During the Beat Generation, Morocco saw a flourishing of arts, political change, and visits by distinguished guests from the West. Encounters between the aspects of the mystical/sacred traditions of Moroccos mixing cultures and emissaries from the West, many who indulged in the newly-opened freedoms and sacred traditions, led variously to works of genius, momentous cross- cultural encounters, and personal fame and ruin.

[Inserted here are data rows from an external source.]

(** One chain. *)
Lemma consume_step b es h heads event d q m :
  serves handler q0 Inv -> looping b es (h :: heads) event q m -> Inv es (h :: heads) d m ->
  exists e q' d' m', ue_id e = h /\ looping b (es ++ [e]) heads event q' m' /\
    Inv (es ++ [e]) heads d' m' /\ q_next_used q' = wadd 16 (q_next_used q) 1 /\
    q_next_avail q' = wadd 16 (q_next_avail q) 1 /\
    forall fuel sig, consume_chains handler (S fuel) sig (d, (q, m)) =
      consume_chains handler fuel
        (sig ++ [if q_event_idx_enabled q then event =? q_next_used q else true]) (d', (q', m')).
Proof.
  intros [Hstep Hstable] Hlo Hinv. pose proof Hlo as [Hwf Hs Hu Hn Hv Ho Hh He Ha].
  apply list.Forall_cons in Hh as [Hh _].
  destruct (iter_offered q m (h :: heads) Hwf Ho) as (it & Hit & Hnext).
  destruct (Hstep es h heads d m Hinv) as (d1 & m1 & len & Hhd & Hl1 & Hk1 & Hlen & Hinv1).
  pose proof Hs as (Hsz & Hav & Hus & Hdt & Hev).
  assert (chain_of q0 h = chain_of q h) as Hco by (unfold chain_of; by rewrite Hsz, Hdt).
  rewrite Hco in Hhd. pose proof (queue_wf_size q Hwf).
  assert (forall x, in_driver_area q x \/ in_device_area q x -> peek m1 x = peek m x) as Hk.
  { intros x. unfold in_driver_area, in_device_area. rewrite Hsz, Hav, Hus. apply Hk1. }
  destruct (looping_mem b es (h :: heads) event q m m1 Hlo Hl1) as [_ _ Hu1 _ Hv1 _ _ He1 _].
  { intros x [Hx|Hx]; apply Hk; [by left|right; unfold in_device_area; lia]. }
  set (q1 := consumed 1 q). assert (queue_wf q1) as Hwf1 by (by apply consumed_wf).
  set (e := used_elem_new h len).
  destruct (add_used_appends b es q1 m1 e Hwf1 Hu1 ltac:(done) Hv1) as (m2 & Hadd & Hv2 & Hl2 & Hfr).
  destruct (used_slot_bounds q1 (q_next_used q1) Hwf1) as [Hb1 Hb2].
  change (q_used_ring q1) with (q_used_ring q) in *. change (q_size q1) with (q_size q) in *.
  assert (device_wrote q0 m1 m2) as Hdw.
  { split; [done|]. intros x Hx. unfold in_device_area in Hx. rewrite <- Hus, <- Hsz in Hx.
    apply Hfr; lia. }
  assert (forall x, in_driver_area q x -> peek m2 x = peek m x) as Hdrv.
  { intros x Hx. pose proof (Ha x Hx) as Hnx. unfold in_device_area in Hnx.
    rewrite Hfr by lia. apply Hk. by left. }
  exists e, (answered (bumped q1)), d1, m2. split; [done|]. split; [|split; [by eapply Hstable|]].
  { eapply looping_advance; [done|by eapply same_layout_trans|done|done]. }
  rewrite !answered_field by done. split; [done|]. split; [done|].
  intros fuel sig. cbn [consume_chains]. rewrite rm_bind_unfold. unfold on_queue at 1, unwrapped at 1.
  rewrite Hit, rm_bind_unfold. unfold on_queue at 1. rewrite Hnext, rm_bind_unfold.
  fold q1. unfold handle. rewrite Hhd, rm_bind_unfold. unfold on_queue at 1, unwrapped at 1.
  simpl head_index. change h with (ue_id e) at 1. change len with (ue_len e) at 1.
  rewrite Hadd, rm_bind_unfold. unfold on_queue at 1, unwrapped at 1.
  rewrite (needs_notification_once q1 m2 event Hwf1); [done|].
  intros Hq. destruct (He1 Hq) as [Hld Hna]. split; [|done].
  apply (used_event_kept q m1 m2); [done|done| |done].
  intros x Hx. rewrite Hdrv, Hk by auto. done.
Qed.

Lemma signals_for_cons q event cursor n : in_u 16 cursor ->
  signals_for q event cursor (S n) =
    (if q_event_idx_enabled q then event =? cursor else true) ::
    signals_for q event (wadd 16 cursor 1) n.
Proof.
  intros Hc. unfold signals_for. cbn [seq]. rewrite fmap_cons, wadd_0_r by done. f_equal.
  rewrite <- fmap_S_seq, <- list_fmap_compose. apply list_fmap_ext. intros i k _. simpl.
  destruct (q_event_idx_enabled q); [|done]. rewrite wadd_assoc by done. do 2 f_equal. lia.
Qed.

Lemma signals_for_same q q' event cursor n :
  q_event_idx_enabled q' = q_event_idx_enabled q ->
  signals_for q' event cursor n = signals_for q event cursor n.
Proof. intros He. unfold signals_for. by rewrite He. Qed.

(** All chains. *)
Lemma consume_chains_spec heads : forall fuel b es event d q m sig,
  serves handler q0 Inv -> looping b es heads event q m -> Inv es heads d m ->
  (length heads < fuel)%nat ->
  exists es' q' d' m',
    consume_chains handler fuel sig (d, (q, m)) = Some ((d', (q', m')),
      Ok (sig ++ signals_for q0 event (q_next_used q) (length heads))) /\
    ue_id <$> es' = heads /\ looping b (es ++ es') [] event q' m' /\ Inv (es ++ es') [] d' m' /\
    q_next_avail q' = wadd 16 (q_next_avail q) (Z.of_nat (length heads)).
Proof.
  induction heads as [|h heads IH]; intros fuel b es event d q m sig Hsv Hlo Hinv Hf;
    (destruct fuel as [|fuel]; [simpl in Hf; lia|]).
  - exists [], q, d, m. pose proof Hlo as [Hwf _ _ _ _ Ho _ _ _].
    destruct (iter_offered q m [] Hwf Ho) as (it & Hit & Hnext).
    simpl length. rewrite !app_nil_r, wadd_0_r by apply Hwf. split_and!; try done.
    cbn [consume_chains]. rewrite rm_bind_unfold. unfold on_queue at 1, unwrapped. rewrite Hit, rm_bind_unfold.
    unfold on_queue. by rewrite Hnext.
  - destruct (consume_step b es h heads event d q m Hsv Hlo Hinv)
      as (e & q1 & d1 & m1 & He & Hlo1 & Hinv1 & Hnu & Hna & Hrun).
    destruct (IH fuel b (es ++ [e]) event d1 q1 m1
      (sig ++ [if q_event_idx_enabled q then event =? q_next_used q else true]) Hsv Hlo1 Hinv1)
      as (es' & q' & d' & m' & Hr & Hes & Hlo' & Hinv' & Hn); [simpl in Hf; lia|].
    pose proof Hlo as [Hwf (_ & _ & _ & _ & Hev) _ _ _ _ _ _ _].
    exists (e :: es'), q', d', m'. rewrite Hrun, Hr. simpl length.
    rewrite signals_for_cons, Hev, Hnu by apply Hwf. rewrite <- !app_assoc in *. split; [done|].
    split; [by rewrite fmap_cons, He, Hes|]. split; [done|]. split; [done|].
    rewrite Hn, Hna, wadd_assoc by done. f_equal. lia.
Qed.

Lemma notify_cell_device q x : queue_wf q ->
  notify_cell q <= x < notify_cell q + 2 ->
  in_device_area q x /\ ~ (q_used_ring q + 2 <= x < q_used_ring q + 4 + 8 * q_size q).
Proof.
  intros Hwf. pose proof (queue_wf_size q Hwf). unfold notify_cell, avail_event_addr,
    VIRTQ_USED_RING_HEADER_SIZE, VIRTQ_USED_ELEMENT_SIZE, in_device_area.
  destruct (q_event_idx_enabled q); lia.
Qed.

(** A store to that cell. *)
Lemma looping_notify b es heads event q m m' v :
  looping b es heads event q m -> overwritten m m' (notify_cell q) (le_bytes 2 v) -> same_layout m m' ->
  looping b es heads event q m' /\ device_wrote q0 m m'.
Proof.
  intros Hlo Ho Hl. pose proof Hlo as [Hwf (Hsz & _ & Hus & _) _ _ _ _ _ _ Ha].
  assert (forall x, ~ (notify_cell q <= x < notify_cell q + 2) -> peek m' x = peek m x) as Hout.
  { intros x Hx. by apply (overwritten_peek_other _ _ _ _ _ Ho). }
  split.
  - apply (looping_mem b es heads event q m m' Hlo Hl). intros x Hx. apply Hout. intros Hc.
    destruct (notify_cell_device q x Hwf Hc) as [Hd Hn]. destruct Hx as [Hx|Hx]; [by apply (Ha x)|done].
  - split; [done|]. intros x Hx. apply Hout. intros Hc. apply Hx.
    destruct (notify_cell_device q x Hwf Hc) as [Hd _]. unfold in_device_area in *. by rewrite Hsz, Hus in Hd.
Qed.

Lemma disable_spec b es heads event q m :
  looping b es heads event q m ->
  exists m', disable_notification (q, m) = Some ((q, m'), Ok tt) /\
    looping b es heads event q m' /\ device_wrote q0 m m'.
Proof.
  intros Hlo. pose proof Hlo as [Hwf _ _ Hn _ _ _ _ _]. unfold disable_notification.
  rewrite set_notification_spec. destruct (q_event_idx_enabled q) eqn:Hev.
  { exists m. split; [done|]. split; [done|]. split; [apply same_layout_refl|done]. }
  assert (notify_cell q = q_used_ring q) as Hcell by (unfold notify_cell; by rewrite Hev).
  rewrite <- Hcell, mem_store_relaxed.
  pose proof (proj2 (law_store_success m (notify_cell q) 1 ltac:(done)) Hn) as Hok.
  destruct (gm_store16 m (notify_cell q) 1) as [m' r] eqn:Hst. simpl in Hok. subst r.
  exists m'. split; [done|]. assert (in_u 16 1) as H1 by done.
  eapply looping_notify; [done|by apply (law_store _ _ _ _ H1)|by eapply (store_layout _ _ _ _ _ H1)].
Qed.

Lemma enable_spec b es event q m :
  looping b es [] event q m ->
  exists m', enable_notification (q, m) = Some ((q, m'), Ok false) /\
    looping b es [] event q m' /\ device_wrote q0 m m' /\
    gm_load16 m' (notify_cell q) = Ok (if q_event_idx_enabled q then q_next_avail q else 0).
Proof.
  intros Hlo. pose proof Hlo as [Hwf _ _ Hn _ Ho _ _ Ha]. pose proof (off_index _ _ _ Ho) as Hidx.
  simpl length in Hidx. rewrite wadd_0_r in Hidx by apply Hwf. pose proof (queue_wf_size q Hwf).
  destruct (enable_notification_answers q m (q_next_avail q) Hwf Hn Hidx) as (m' & Hr & Hld & Hov).
  { fold (notify_cell q). destruct (decide (avail_idx_addr q + 2 <= notify_cell q)); [by left|].
    destruct (decide (notify_cell q + 2 <= avail_idx_addr q)); [by right|]. exfalso.
    set (x := Z.max (avail_idx_addr q) (notify_cell q)).
    apply (Ha x); [unfold in_driver_area, avail_idx_addr in *; lia|].
    apply (notify_cell_device q x Hwf). lia. }
  fold (notify_cell q) in *. exists m'. rewrite bool_decide_false in Hr.
  - destruct (looping_notify _ _ _ _ _ _ _ _ Hlo Hov) as [Hlo' Hdw]; [|done].
    pose proof (enable_notification_safe q m Hwf) as (? & ? & ? & Hs & _ & Hl).
    rewrite Hr in Hs. by injection Hs as _ <- _.
  - intros Hne. apply Hne. by apply pending_0; [|apply Hwf|].
Qed.
End LoopFacts.

(** A condition on the heads joins what is known of their chains. *)
Lemma Forall2_with_l {A B} (P : A -> Prop) (R : A -> B -> Prop) l k :
  Forall P l -> Forall2 R l k -> Forall2 (fun x y => P x /\ R x y) l k.
Proof. intros Hl Hk. induction Hk; inversion Hl; constructor; auto. Qed.

(** The whole loop. *)
Lemma event_loop_serves {D M} `{GML : GuestMemoryLaws M}
    (handler : DescriptorChain -> D * M -> option ((D * M) * u32)) Inv q m d event heads fuel :
  loop_ready q m event -> offered q m heads -> Forall (fun h => 0 <= h < q_size q) heads ->
  serves handler q Inv -> Inv [] heads d m ->
  exists es q' d' m',
    event_loop handler (S fuel) [] (d, (q, m)) =
      Some ((d', (q', m')), Ok (signals_for q event (q_next_used q) (length heads))) /\
    ue_id <$> es = heads /\ used_view (q_next_used q) es q' m' /\ Inv es [] d' m' /\
    q_next_avail q' = wadd 16 (q_next_avail q) (Z.of_nat (length heads)) /\
    gm_load16 m' (notify_cell q') = Ok (if q_event_idx_enabled q then q_next_avail q' else 0).
Proof.
  intros [Hwf Hu Hn He Ha] Ho Hh Hsv Hinv.
  assert (looping q (q_next_used q) [] heads event q m) as Hlo.
  { split; try done. split_and!; [|done|done]. rewrite Z.add_0_r. symmetry. apply wrap_small, Hwf. }
  destruct (disable_spec q _ _ _ _ _ _ Hlo) as (m1 & Hdis & Hlo1 & Hdw1).
  destruct (consume_chains_spec handler q Inv heads (S (Z.to_nat (q_size q))) _ [] event d q m1 [] Hsv Hlo1)
    as (es & q2 & d2 & m2 & Hcons & Hes & Hlo2 & Hinv2 & Hna).
  { by eapply sv_stable. }
  { pose proof (off_count _ _ _ Ho). lia. }
  destruct (enable_spec q _ _ _ _ _ Hlo2) as (m3 & Hena & Hlo3 & Hdw3 & Hcell).
  destruct (lo_same _ _ _ _ _ _ _ Hlo2) as (_ & _ & _ & _ & Hev). rewrite Hev in Hcell.
  exists es, q2, d2, m3. split; [|split_and!; try done].
  - cbn [event_loop]. rewrite rm_bind_unfold. unfold on_queue at 1, unwrapped at 1.
    rewrite Hdis, rm_bind_unfold. cbn [gets]. unfold gets. cbn [fst snd].
    rewrite rm_bind_unfold, Hcons, rm_bind_unfold. unfold on_queue at 1, unwrapped. by rewrite Hena.
  - by destruct Hlo3.
  - by eapply sv_stable.
Qed.

(** ** Properties *)

(** C11: the documented device loop on a queue whose driver has offered [heads] processes and
    returns every chain, in order and once, whatever the handler does within its part of
    memory: the loop ends after one round, the used ring holds an element for each head after
    the old cursor, the available cursor has moved past all of them, the driver is notified
    for exactly the elements it waits for (the one at [event] with event indices, each of them
    without), notifications are enabled again, and the handler has seen all chains. *)
Theorem device_loop_serves {D M} `{GML : GuestMemoryLaws M}
    (handler : DescriptorChain -> D * M -> option ((D * M) * u32)) Inv q m d event heads fuel :
  loop_ready q m event -> offered q m heads -> Forall (fun h => 0 <= h < q_size q) heads ->
  serves handler q Inv -> Inv [] heads d m ->
  exists es q' d' m',
    event_loop handler (S fuel) [] (d, (q, m)) =
      Some ((d', (q', m')), Ok (signals_for q event (q_next_used q) (length heads))) /\
    ue_id <$> es = heads /\ used_view (q_next_used q) es q' m' /\ Inv es [] d' m' /\
    q_next_avail q' = wadd 16 (q_next_avail q) (Z.of_nat (length heads)) /\
    gm_load16 m' (notify_cell q') = Ok (if q_event_idx_enabled q then q_next_avail q' else 0).
Proof. apply event_loop_serves. Qed.

(** ** Concrete run *)

(** A device that counts the chains and reports 512 bytes for each. *)
Definition counting (c : DescriptorChain) (s : nat * FlatMem) : option ((nat * FlatMem) * u32) :=
  Some ((S (fst s), snd s), 512).

Lemma device_loop_serves_witness :
  exists es q' m',
    event_loop counting 1 [] (0%nat, (AvailExamples.q4, AvailExamples.mem)) =
      Some ((2%nat, (q', m')), Ok [true; true]) /\
    ue_id <$> es = [2; 0] /\ used_view 0 es q' m' /\ q_next_avail q' = 1.
Proof.
  destruct (device_loop_serves counting
    (fun es hs n _ => (n + length hs = 2)%nat) AvailExamples.q4 AvailExamples.mem 0%nat 0 [2; 0] 0)
    as (es & q' & n & m' & Hr & Hes & Hv & Hn & Ha & _).
  - split; [apply AvailExamples.avail_q4_wf| |by exists 0|done|].
    + split; [|by exists 0]. apply (fm_region_mapped _ 0x3000 0 0x10000); by vm_compute.
    + intros x. unfold in_driver_area, in_device_area. simpl. lia.
  - apply AvailExamples.avail_q4_offered.
  - repeat constructor; by vm_compute.
  - split; [|done]. intros es h hs n m Hn. eexists _, _, _. split; [done|].
    split; [apply same_layout_refl|]. split; [done|]. split; [by vm_compute|]. simpl in *. lia.
  - done.
  - simpl in Hn. replace n with 2%nat in Hr by lia. exists es, q', m'.
    split; [exact Hr|]. split; [exact Hes|]. by split.
Defined.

Events of these historical loci, the international zone of Tangier, the musical and healing hills of Joujouka, the turbulent south, have been recorded to some renown by the artistic ambassadors who made of them homes or sites of pilgrimage. Robert Palmer, Jean Genet, Brion Gysin, Paul Bowles, Brian Jones of the Rolling Stones, Allen Ginsburg, William Burroughs, to name a few, have produced works either explicitly or implicitly informed by the energetic field created from the political, artistic, and perhaps mystical upheaval that churned in Morocco from the late 1950s through the late 70s. From Bowles, whose haunting prose captures the dark and magical atmosphere through his novels, to Gysin, whose multi-faceted artistic career bears distinctly Berber and Sufi roots, there is record enough to plunge the Western psyche into deep curiosity about the era. Pilgrims continue to trace the steps of their icons, whose genius is in some ways remains identified with the mystery of Morocco.